Gilbert E F
Department of Pathology, Center for Health Sciences, University of Wisconsin, Madison.
Am J Cardiovasc Pathol. 1987;1(2):189-213.
Many metabolic diseases result in pathological changes within the cardiovascular system, often with the most severe effects on the function of the heart and great vessels. Metabolic disorders affecting the heart include disorders of amino acid metabolism, storage diseases, neuromuscular diseases, diseases of metal and pigment metabolism, carnitine deficiency, and connective tissue disorders. Several inborn errors of metabolism may involve the myocardium due to the accumulation of abnormal metabolites in the myocardial cells. In addition, the heart valves and coronary vessels may be involved. If the predominant effect is in the myocardial cell, it will be manifested clinically as a cardiomyopathy. Some disorders, in particular oxalosis, may involve the conduction system as a result of the deposition of oxalate crystals and result in conduction disturbances such as in alkaptonuria, primary oxalosis, and homocystinuria. Myocardial involvement may result in cardiomyopathy of the three functional types: (1) congestive, as in Fabry's disease, (2) hypertrophic, as in glycogen storage disease, type II, or (3) restrictive, as in Gaucher's disease. In the storage disease severe valvular as well as myocardial involvement occur predominantly in the glycogen storage diseases, types II-IV, mucolipidoses, sphingolipidoses, and neuronal ceroid lipofuscinosis.
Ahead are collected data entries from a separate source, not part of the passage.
(** * A new node *)
Definition ext_without ext (hash : Hash) : Hash → list Hash := λ h, if decide (h = hash) then [] else ext h.
Lemma without_links ext hash h c : c ∈ links content (ext_without ext hash) h → c ∈ links content ext h.
Proof. unfold links, ext_without. rewrite !elem_of_app. case_decide; [|done]. intros [?|?%not_elem_of_nil]; [by left|done]. Qed.
Lemma db_ok_without ext db L pend l rank hash : db_ok content ext db L pend l rank → hash ∉ l → db_ok content (ext_without ext hash) db L pend l rank.
Proof.
  intros [Ol [Dt Dc Dl] [M1 M2 M3 M4 M5 M6] Or Os Oz] Hni. pose proof (without_links ext hash) as Hw. split; try done.
  - split; [done|done|]. intros h c Hd Hc. eapply Dl; [done|by apply Hw].
  - split; try done.
    + intros h e He Hz. assert (h ≠ hash) by (intros ->; apply Hni, M2; split; [done|by eexists]). unfold ext_without. rewrite decide_False by done. by apply M3.
    + intros h c Hh Hc. apply M4; [done|by apply Hw].
    + intros h e c He Hz Hc. apply (M5 h e c He Hz). unfold ext_without in Hc. by case_decide; [apply not_elem_of_nil in Hc|].
  - intros h c Hh Hc. apply Or; [done|by apply Hw].
Qed.
Lemma uncited ext disk L pend l h : mem_ok content ext disk L pend l → h ∉ l → h ≠ zero_hash → ¬ on_disk disk h → cited L h = 0.
Proof.
  intros Hm Hni Hz Hd. pose proof Hm as [(m & c & Hr & Hn & Hc & Hall) M2 M3 M4 M5 M6]. apply msum_zero. intros k e He. unfold cites.
  destruct (decide (k = zero_hash)) as [->|Hkz].
  - rewrite Hr in He. injection He as <-. rewrite Hn, Hc. cbn. destruct (c !! h) as [x|] eqn:Hx; [|done]. exfalso. apply Hall in Hx as [_ [?|?]]; done.
  - destruct (M3 k e He Hkz) as (Hk & _ & Hch). assert (k ∈ l) as Hkl by (apply M2; split; [done|by eexists]).
    assert (h ∉ links content ext k) as Hnl. { intros Hl. destruct (M4 k h Hkl Hl) as [?|[? _]%before_elem]; done. }
    unfold links, kids in Hnl. rewrite Hk in Hnl. cbn in Hnl. apply not_elem_of_app in Hnl as [Hin Hex]. rewrite occ_none by done.
    destruct (default ∅ (cn_children e) !! h) as [x|] eqn:Hx; [|done]. by apply Hch in Hx as [? _].
Qed.
Lemma mem_ok_fresh ext disk L pend l hash e : mem_ok content ext disk L pend l → hash ∉ l → hash ≠ zero_hash → content hash = Some (cn_node e) →
  ext hash = [] → cn_children e = None → cn_parents e = 0 → (∀ c, c ∈ kids content hash → on_disk disk c ∨ c ∈ l) →
  (∀ x, occ x pend = occ x (inner (cn_node e))) → mem_ok content ext disk (<[hash := e]> L) [] (l ++ [hash]).
Proof.
  intros Hm Hni Hz Hc Hext Hch Hp Hkids Hocc. pose proof Hm as [M1 M2 M3 M4 M5 M6].
  assert (L !! hash = None) as Hnone. { destruct (L !! hash) eqn:Hl; [|done]. destruct Hni. apply M2. split; [done|by eexists]. }
  assert (∀ x, cited (<[hash := e]> L) x = occ x (inner (cn_node e)) + cited L x) as Hcit.
  { intros x. unfold cited. rewrite msum_insert by done. unfold cites. rewrite Hch. cbn. rewrite lookup_empty. cbn. lia. }
  assert (∀ h c, h ∈ l ++ [hash] → c ∈ links content ext h → on_disk disk c ∨ before c h (l ++ [hash])) as Hbefore.
  { intros h c [Hh|Hh%list_elem_of_singleton]%elem_of_app Hl.
    - destruct (M4 h c Hh Hl); [by left|right; by apply before_app].
    - subst h. unfold links in Hl. rewrite Hext, app_nil_r in Hl. destruct (Hkids c Hl); [by left|right; by apply before_last]. }
  split.
  - destruct M1 as (m & c & Hr & Hn & Hcm & Hall). exists m, c. rewrite lookup_insert_ne by done. split_and!; [done..|]. intros x k Hk.
    destruct (Hall x k Hk) as [? [?|?]]; (split; [done|]); [left; set_solver|by right].
  - intros x. rewrite elem_of_app, list_elem_of_singleton, M2. destruct (decide (x = hash)) as [->|]; [rewrite lookup_insert_eq; naive_solver|rewrite lookup_insert_ne by done; naive_solver].
  - intros x ex Hx Hxz. apply lookup_insert_Some in Hx as [[<- <-]|[_ Hx]]; [|by apply M3]. split; [done|]. split; [lia|]. rewrite Hch. intros c k. cbn. by rewrite lookup_empty.
  - exact Hbefore.
  - intros x ex c Hx Hxz Hcx. apply lookup_insert_Some in Hx as [[<- <-]|[_ Hx]]; [by rewrite Hext in Hcx; apply not_elem_of_nil in Hcx|by apply (M5 x ex)].
  - intros x ex Hx Hxz Hd. rewrite Hcit, occ_nil. apply lookup_insert_Some in Hx as [[<- <-]|[_ Hx]].
    + rewrite (uncited ext disk L pend l hash Hm Hni Hz Hd), occ_none; [lia|]. intros Hin. destruct (Hkids hash) as [?|?]; [|done..]. unfold kids. by rewrite Hc.
    + specialize (M6 x ex Hx Hxz Hd). rewrite Hocc in M6. lia.
Qed.

(** The parents of the children are counted. *)
Lemma add_parents_ok ext db l rank hs : whole_ok ext db l rank → (∀ h, h ∈ hs → h ≠ zero_hash) →
  (∀ h e, td_dirties db !! h = Some e → cn_parents e + Z.of_nat (length hs) < 2 ^ 32) →
  returns (for_each hs add_parent) (λ _ db', ∃ pend, pend ≡ₚ hs ∧ db_ok content ext db' (bare <$> td_dirties db') pend l rank ∧ same_store db db' ∧
    td_oldest db' = td_oldest db ∧ td_newest db' = td_newest db ∧ td_dirties db' !! zero_hash = td_dirties db !! zero_hash ∧
    (∀ h, is_Some (td_dirties db' !! h) ↔ is_Some (td_dirties db !! h)) ∧ grows db db' (λ _, Z.of_nat (length hs))) db.
Proof.
  intros Hok Hnz Hroom.
  assert (∀ rest pend0 db0, db_ok content ext db0 (bare <$> td_dirties db0) pend0 l rank → (∀ h, h ∈ rest → h ≠ zero_hash) →
    (∀ h e, td_dirties db0 !! h = Some e → cn_parents e + Z.of_nat (length rest) < 2 ^ 32) →
    returns (for_each rest add_parent) (λ _ db', ∃ pend, pend ≡ₚ rest ++ pend0 ∧ db_ok content ext db' (bare <$> td_dirties db') pend l rank ∧ same_store db0 db' ∧
    td_oldest db' = td_oldest db0 ∧ td_newest db' = td_newest db0 ∧ td_dirties db' !! zero_hash = td_dirties db0 !! zero_hash ∧
    (∀ h, is_Some (td_dirties db' !! h) ↔ is_Some (td_dirties db0 !! h)) ∧ grows db0 db' (λ _, Z.of_nat (length rest))) db0) as Hloop.
  2: { eapply returns_mono; [by apply (Hloop hs [])|]. cbn beta. intros [] db' (pend & Hp & Hrest). exists pend. by rewrite app_nil_r in Hp. }
  clear Hok Hnz Hroom. induction rest as [|x rest IH]; intros pend0 db0 Hok Hnz Hroom; cbn [for_each].
  { apply wp_ret. exists pend0. split_and!; [done..|]. intros h e He. exists e. split; [done|]. cbn. lia. }
  apply returns_bind. unfold add_parent. apply returns_bind, wp_get. destruct (td_dirties db0 !! x) as [e|] eqn:He.
  - specialize (Hnz x ltac:(by constructor)) as Hxz. pose proof (Hroom x e He) as Hxr. cbn [length] in Hxr.
    pose proof (db_ok_credit ext db0 _ pend0 l rank x e Hok He (bare_lookup _ _ _ He) Hxz ltac:(lia)) as Hok1. cbv zeta in Hok1.
    eapply on_entry_ok; [exact He|]. set (e' := set_parents _ e) in *.
    assert (cn_parents e' = cn_parents e + 1) as Hpe'.
    { cbn. destruct (mo_entry _ _ _ _ _ _ (ok_mem _ _ _ _ _ _ _ Hok) x _ (bare_lookup _ _ _ He) Hxz) as (_ & Hr & _). cbn in Hr. rewrite uint32_id; lia. }
    eapply returns_mono.
    { apply (IH (x :: pend0)); [cbn; by rewrite fmap_insert|intros h Hh; apply Hnz; by right|].
      intros h eh. cbn. intros [[<- <-]|[_ Hh]]%lookup_insert_Some; [lia|]. specialize (Hroom h eh Hh). cbn [length] in Hroom. lia. }
    cbn beta. intros [] db' (pend & Hp & Hok' & Hst & Ho & Hn & Hz & Hd & Hg). exists pend. split; [|split; [done|split; [done|split; [done|split; [done|]]]]].
    { rewrite Hp. cbn [app]. by rewrite Permutation_middle. }
    split_and!; [by rewrite Hz; cbn; rewrite lookup_insert_ne| |].
    + intros h. rewrite Hd. cbn. destruct (decide (h = x)) as [->|]; [rewrite lookup_insert_eq, He; split; intros _; by eexists|by rewrite lookup_insert_ne].
    + intros h eh Heh. destruct (Hg h eh Heh) as (e1 & He1 & Hle). cbn in He1. cbn [length]. apply lookup_insert_Some in He1 as [[<- <-]|[_ He1]]; [exists e|exists e1]; (split; [done|]); lia.
  - apply wp_ret. assert (db_ok content ext db0 (bare <$> td_dirties db0) (x :: pend0) l rank) as Hok1.
    { destruct Hok as [Ol Od Om Or Os Oz]. split; try done. eapply mem_ok_pend; [|exact Om]. intros h Hh _. rewrite occ_cons. case_decide; [subst h|lia].
      apply (mo_dom _ _ _ _ _ _ Om) in Hh as [_ [? Hh]]. by rewrite lookup_fmap, He in Hh. }
    eapply returns_mono.
    { apply (IH (x :: pend0)); [done|intros h Hh; apply Hnz; by right|]. intros h eh Heh. specialize (Hroom h eh Heh). cbn [length] in Hroom. lia. }
    cbn beta. intros [] db' (pend & Hp & Hok' & Hst & Ho & Hn & Hz & Hd & Hg). exists pend. split_and!; try done; [rewrite Hp; cbn [app]; by rewrite Permutation_middle|].
    intros h eh Heh. destruct (Hg h eh Heh) as (e1 & He1 & Hle). exists e1. split; [done|]. cbn [length]. lia.
Qed.
End refs.

Section store.
Context `{NodeDigest} `{NodeDecode} `{MapRange} {K : Type} `{BigCache K}.
Context (content : Hash → option raw_node) (Hcontent : content_ok content).
Implicit Types (db : TrieDatabase K) (ext : Hash → list Hash).
Abbreviation on_disk := (on_disk content).
Abbreviation whole_ok := (whole_ok content).

(** A rank for a new node. *)
Definition rank_above (rank : Hash → nat) (hs : list Hash) (hash : Hash) : Hash → nat :=
  λ h, if decide (h = hash) then S (foldr (λ c n, Nat.max (rank c) n) O hs) else rank h.
Lemma rank_above_max (rank : Hash → nat) (hs : list Hash) c : c ∈ hs → (rank c ≤ foldr (λ c n, Nat.max (rank c) n) O hs)%nat.
Proof. induction hs as [|x hs IH]; [by intros ?%not_elem_of_nil|]. cbn. intros [->|Hc]%elem_of_cons; [lia|]. specialize (IH Hc). lia. Qed.
Lemma new_rank ext db l rank hash : whole_ok ext db l rank → hash ∉ l → hash ≠ zero_hash → is_Some (content hash) →
  (∀ c, c ∈ links content ext hash → on_disk (td_diskdb db) c ∨ c ∈ l) →
  ∃ rank', (∀ h c, (h ≠ zero_hash ∧ (h = hash ∨ is_Some (td_dirties db !! h))) ∨ on_disk (td_diskdb db) h → c ∈ links content ext h → (rank' c < rank' h)%nat).
Proof.
  intros Hok Hni Hz Hc Hl. pose proof (ok_rank _ _ _ _ _ _ _ Hok) as Hr. destruct (decide (on_disk (td_diskdb db) hash)) as [Hd|Hd].
  { exists rank. intros h c Hh. apply Hr. destruct Hh as [[Hhz [->|Hh]]|?]; [by right| |by right]. left. split; [done|]. by rewrite lookup_fmap, fmap_is_Some. }
  exists (rank_above rank (links content ext hash) hash). intros h c Hh Hcl. unfold rank_above.
  assert (∀ x, x ∈ l ∨ on_disk (td_diskdb db) x → x ≠ hash) as Hother by (intros x [?|?] ->; done).
  assert (c ∈ l ∨ on_disk (td_diskdb db) c) as Hck.
  { destruct (decide (h = hash)) as [->|Hne]; [destruct (Hl c Hcl); tauto|]. destruct Hh as [[Hhz [?|Hh]]|Hh]; [done| |].
    - assert (h ∈ l) as Hhl by (by apply (whole_dirty _ _ _ _ _ _ Hok)). destruct (mo_before _ _ _ _ _ _ (ok_mem _ _ _ _ _ _ _ Hok) h c Hhl Hcl) as [?|[? _]%before_elem]; tauto.
    - right. by apply (do_closed _ _ _ _ (ok_disk _ _ _ _ _ _ _ Hok) h). }
  rewrite (decide_False (P := c = hash)) by by apply Hother. case_decide as Heq; [subst h; pose proof (rank_above_max rank _ _ Hcl); lia|].
  apply Hr; [|done]. destruct Hh as [[Hhz [?|Hh]]|?]; [done| |by right]. left. split; [done|]. by rewrite lookup_fmap, fmap_is_Some.
Qed.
There are a variety of neuromuscular disorders that may be associated with cardiomyopathy, including the muscular dystrophies, Friedreich's ataxia, and Kugelberg-Welander syndrome. The pathological features of these conditions are not specific, but result usually in a congestive form of cardiomyopathy. Patients with metal and pigment metabolic disorders include iron storage disease, either hemochromatosis or transfusional hemosiderosis, Menkes' kinky hair syndrome, and Dubin-Johnson syndrome. Either a restrictive or a congestive form of cardiomyopathy may occur. The systemic form of carnitine deficiency is an autosomal recessive disorder and may present as a cardiomyopathy with congestive heart failure and lipid accumulation in the myocardial cells. Connective tissue disorders are generalized diseases that may involve the heart and valvular tissue, but also the blood vessels. These include Marfan's syndrome, Ehlers-Danlos syndrome, osteogenesis imperfecta, and pseudo-xanthoma elasticum.
许多代谢性疾病会导致心血管系统出现病理变化,通常对心脏和大血管的功能影响最为严重。影响心脏的代谢紊乱包括氨基酸代谢紊乱、贮积病、神经肌肉疾病、金属和色素代谢疾病、肉碱缺乏症以及结缔组织紊乱。一些先天性代谢缺陷可能由于心肌细胞中异常代谢产物的积累而累及心肌。此外,心脏瓣膜和冠状动脉也可能受累。如果主要影响心肌细胞,临床上将表现为心肌病。一些疾病,特别是草酸osis,可能由于草酸盐晶体的沉积而累及传导系统,并导致传导障碍,如黑尿症、原发性草酸osis和同型胱氨酸尿症。心肌受累可能导致三种功能类型的心肌病:(1)充血性,如法布里病;(2)肥厚性,如II型糖原贮积病;或(3)限制性,如高雪病。在贮积病中,严重的瓣膜和心肌受累主要发生在II-IV型糖原贮积病、粘脂贮积病、鞘脂贮积病和神经元蜡样脂褐质沉积症中。有多种神经肌肉疾病可能与心肌病有关,包括肌肉营养不良症、弗里德赖希共济失调和库格尔贝格-韦兰德综合征。这些疾病的病理特征并不特异,但通常会导致充血性心肌病。患有金属和色素代谢紊乱的患者包括铁贮积病,即血色素沉着症或输血性含铁血黄素沉着症、门克斯卷发综合征和杜宾-约翰逊综合征。可能会出现限制性或充血性心肌病。全身性肉碱缺乏症是一种常染色体隐性疾病,可能表现为伴有充血性心力衰竭和心肌细胞脂质积累的心肌病。结缔组织紊乱是全身性疾病,可能累及心脏和瓣膜组织,也可能累及血管。这些疾病包括马凡综合征、埃勒斯-当洛综合征、成骨不全症和弹性假黄瘤。